* STORED DATA

|---|

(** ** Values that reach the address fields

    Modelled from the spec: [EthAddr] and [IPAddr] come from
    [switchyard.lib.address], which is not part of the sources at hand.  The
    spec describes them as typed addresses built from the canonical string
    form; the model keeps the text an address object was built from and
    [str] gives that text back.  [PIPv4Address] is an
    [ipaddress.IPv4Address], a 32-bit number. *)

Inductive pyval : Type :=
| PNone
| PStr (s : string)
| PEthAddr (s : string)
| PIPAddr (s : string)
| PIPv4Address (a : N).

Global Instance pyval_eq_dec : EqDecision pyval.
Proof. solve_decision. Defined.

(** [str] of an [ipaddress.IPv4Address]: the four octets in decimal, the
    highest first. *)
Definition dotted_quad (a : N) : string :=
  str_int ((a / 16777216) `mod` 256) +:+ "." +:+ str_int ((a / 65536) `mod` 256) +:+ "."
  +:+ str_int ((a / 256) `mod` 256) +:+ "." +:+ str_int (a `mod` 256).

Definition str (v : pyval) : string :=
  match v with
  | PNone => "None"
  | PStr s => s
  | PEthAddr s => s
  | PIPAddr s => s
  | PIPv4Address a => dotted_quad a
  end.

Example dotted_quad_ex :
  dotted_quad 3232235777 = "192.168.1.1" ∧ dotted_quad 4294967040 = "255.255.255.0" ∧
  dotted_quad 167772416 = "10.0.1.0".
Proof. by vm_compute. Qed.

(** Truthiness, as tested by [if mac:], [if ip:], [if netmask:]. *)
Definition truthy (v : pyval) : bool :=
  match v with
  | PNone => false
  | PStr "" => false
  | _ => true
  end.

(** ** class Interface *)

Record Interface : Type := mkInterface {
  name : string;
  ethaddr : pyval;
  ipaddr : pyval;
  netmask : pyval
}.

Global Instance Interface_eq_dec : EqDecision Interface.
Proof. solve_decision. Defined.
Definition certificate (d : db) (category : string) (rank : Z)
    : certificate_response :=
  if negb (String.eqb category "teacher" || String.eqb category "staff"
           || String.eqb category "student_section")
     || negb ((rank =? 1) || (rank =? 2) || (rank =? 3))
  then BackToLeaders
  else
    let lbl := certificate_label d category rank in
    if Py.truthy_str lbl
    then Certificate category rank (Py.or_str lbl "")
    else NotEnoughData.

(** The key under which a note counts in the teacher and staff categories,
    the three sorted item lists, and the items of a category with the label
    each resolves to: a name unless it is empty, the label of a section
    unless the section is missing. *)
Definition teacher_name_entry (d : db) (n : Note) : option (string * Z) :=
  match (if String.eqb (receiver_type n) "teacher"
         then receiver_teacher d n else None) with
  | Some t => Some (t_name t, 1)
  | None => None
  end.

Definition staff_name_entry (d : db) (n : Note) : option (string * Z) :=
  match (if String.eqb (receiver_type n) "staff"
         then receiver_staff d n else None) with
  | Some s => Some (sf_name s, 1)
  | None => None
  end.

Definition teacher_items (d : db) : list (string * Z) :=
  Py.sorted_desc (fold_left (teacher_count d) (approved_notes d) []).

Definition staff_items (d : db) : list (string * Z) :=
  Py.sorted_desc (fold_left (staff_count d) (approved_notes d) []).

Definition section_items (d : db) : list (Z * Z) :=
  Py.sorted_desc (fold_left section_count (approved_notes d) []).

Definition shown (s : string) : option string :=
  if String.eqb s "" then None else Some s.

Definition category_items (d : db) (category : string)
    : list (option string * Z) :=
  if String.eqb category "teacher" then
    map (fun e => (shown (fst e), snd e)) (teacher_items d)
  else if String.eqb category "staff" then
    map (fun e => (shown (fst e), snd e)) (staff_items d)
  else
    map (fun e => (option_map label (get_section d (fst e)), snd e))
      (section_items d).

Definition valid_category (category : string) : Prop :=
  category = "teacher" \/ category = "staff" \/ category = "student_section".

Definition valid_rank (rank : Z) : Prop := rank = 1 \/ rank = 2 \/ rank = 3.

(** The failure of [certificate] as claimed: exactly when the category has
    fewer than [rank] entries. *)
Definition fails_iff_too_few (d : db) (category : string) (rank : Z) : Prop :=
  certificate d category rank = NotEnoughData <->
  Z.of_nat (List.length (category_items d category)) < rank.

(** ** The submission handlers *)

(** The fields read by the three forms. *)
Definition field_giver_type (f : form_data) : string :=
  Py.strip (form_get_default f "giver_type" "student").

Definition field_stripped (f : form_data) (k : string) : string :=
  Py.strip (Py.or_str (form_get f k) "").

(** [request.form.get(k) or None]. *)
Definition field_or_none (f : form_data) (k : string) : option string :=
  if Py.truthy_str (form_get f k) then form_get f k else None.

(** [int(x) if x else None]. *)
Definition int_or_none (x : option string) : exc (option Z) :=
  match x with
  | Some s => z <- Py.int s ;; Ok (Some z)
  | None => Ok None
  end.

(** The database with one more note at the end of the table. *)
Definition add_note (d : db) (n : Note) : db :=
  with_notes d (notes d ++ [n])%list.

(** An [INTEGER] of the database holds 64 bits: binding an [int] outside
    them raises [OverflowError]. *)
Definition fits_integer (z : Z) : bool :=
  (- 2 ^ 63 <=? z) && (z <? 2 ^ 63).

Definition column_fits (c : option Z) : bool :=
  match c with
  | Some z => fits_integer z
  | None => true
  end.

|---|

* WORK REQUIRED
Keeping every line exactly as it is, copy all the records.

* RESPONSE TO THIS EXERCISE
(** ** Values that reach the address fields

    Modelled from the spec: [EthAddr] and [IPAddr] come from
    [switchyard.lib.address], which is not part of the sources at hand.  The
    spec describes them as typed addresses built from the canonical string
    form; the model keeps the text an address object was built from and
    [str] gives that text back.  [PIPv4Address] is an
    [ipaddress.IPv4Address], a 32-bit number. *)

Inductive pyval : Type :=
| PNone
| PStr (s : string)
| PEthAddr (s : string)
| PIPAddr (s : string)
| PIPv4Address (a : N).

Global Instance pyval_eq_dec : EqDecision pyval.
Proof. solve_decision. Defined.

(** [str] of an [ipaddress.IPv4Address]: the four octets in decimal, the
    highest first. *)
Definition dotted_quad (a : N) : string :=
  str_int ((a / 16777216) `mod` 256) +:+ "." +:+ str_int ((a / 65536) `mod` 256) +:+ "."
  +:+ str_int ((a / 256) `mod` 256) +:+ "." +:+ str_int (a `mod` 256).

Definition str (v : pyval) : string :=
  match v with
  | PNone => "None"
  | PStr s => s
  | PEthAddr s => s
  | PIPAddr s => s
  | PIPv4Address a => dotted_quad a
  end.

Example dotted_quad_ex :
  dotted_quad 3232235777 = "192.168.1.1" ∧ dotted_quad 4294967040 = "255.255.255.0" ∧
  dotted_quad 167772416 = "10.0.1.0".
Proof. by vm_compute. Qed.

(** Truthiness, as tested by [if mac:], [if ip:], [if netmask:]. *)
Definition truthy (v : pyval) : bool :=
  match v with
  | PNone => false
  | PStr "" => false
  | _ => true
  end.

(** ** class Interface *)

Record Interface : Type := mkInterface {
  name : string;
  ethaddr : pyval;
  ipaddr : pyval;
  netmask : pyval
}.

Global Instance Interface_eq_dec : EqDecision Interface.
Proof. solve_decision. Defined.
Definition certificate (d : db) (category : string) (rank : Z)
    : certificate_response :=
  if negb (String.eqb category "teacher" || String.eqb category "staff"
           || String.eqb category "student_section")
     || negb ((rank =? 1) || (rank =? 2) || (rank =? 3))
  then BackToLeaders
  else
    let lbl := certificate_label d category rank in
    if Py.truthy_str lbl
    then Certificate category rank (Py.or_str lbl "")
    else NotEnoughData.

(** The key under which a note counts in the teacher and staff categories,
    the three sorted item lists, and the items of a category with the label
    each resolves to: a name unless it is empty, the label of a section
    unless the section is missing. *)
Definition teacher_name_entry (d : db) (n : Note) : option (string * Z) :=
  match (if String.eqb (receiver_type n) "teacher"
         then receiver_teacher d n else None) with
  | Some t => Some (t_name t, 1)
  | None => None
  end.

Definition staff_name_entry (d : db) (n : Note) : option (string * Z) :=
  match (if String.eqb (receiver_type n) "staff"
         then receiver_staff d n else None) with
  | Some s => Some (sf_name s, 1)
  | None => None
  end.

Definition teacher_items (d : db) : list (string * Z) :=
  Py.sorted_desc (fold_left (teacher_count d) (approved_notes d) []).

Definition staff_items (d : db) : list (string * Z) :=
  Py.sorted_desc (fold_left (staff_count d) (approved_notes d) []).

Definition section_items (d : db) : list (Z * Z) :=
  Py.sorted_desc (fold_left section_count (approved_notes d) []).

Definition shown (s : string) : option string :=
  if String.eqb s "" then None else Some s.

Definition category_items (d : db) (category : string)
    : list (option string * Z) :=
  if String.eqb category "teacher" then
    map (fun e => (shown (fst e), snd e)) (teacher_items d)
  else if String.eqb category "staff" then
    map (fun e => (shown (fst e), snd e)) (staff_items d)
  else
    map (fun e => (option_map label (get_section d (fst e)), snd e))
      (section_items d).

Definition valid_category (category : string) : Prop :=
  category = "teacher" \/ category = "staff" \/ category = "student_section".

Definition valid_rank (rank : Z) : Prop := rank = 1 \/ rank = 2 \/ rank = 3.

(** The failure of [certificate] as claimed: exactly when the category has
    fewer than [rank] entries. *)
Definition fails_iff_too_few (d : db) (category : string) (rank : Z) : Prop :=
  certificate d category rank = NotEnoughData <->
  Z.of_nat (List.length (category_items d category)) < rank.

(** ** The submission handlers *)

(** The fields read by the three forms. *)
Definition field_giver_type (f : form_data) : string :=
  Py.strip (form_get_default f "giver_type" "student").

Definition field_stripped (f : form_data) (k : string) : string :=
  Py.strip (Py.or_str (form_get f k) "").

(** [request.form.get(k) or None]. *)
Definition field_or_none (f : form_data) (k : string) : option string :=
  if Py.truthy_str (form_get f k) then form_get f k else None.

(** [int(x) if x else None]. *)
Definition int_or_none (x : option string) : exc (option Z) :=
  match x with
  | Some s => z <- Py.int s ;; Ok (Some z)
  | None => Ok None
  end.

(** The database with one more note at the end of the table. *)
Definition add_note (d : db) (n : Note) : db :=
  with_notes d (notes d ++ [n])%list.

(** An [INTEGER] of the database holds 64 bits: binding an [int] outside
    them raises [OverflowError]. *)
Definition fits_integer (z : Z) : bool :=
  (- 2 ^ 63 <=? z) && (z <? 2 ^ 63).

Definition column_fits (c : option Z) : bool :=
  match c with
  | Some z => fits_integer z
  | None => true
  end.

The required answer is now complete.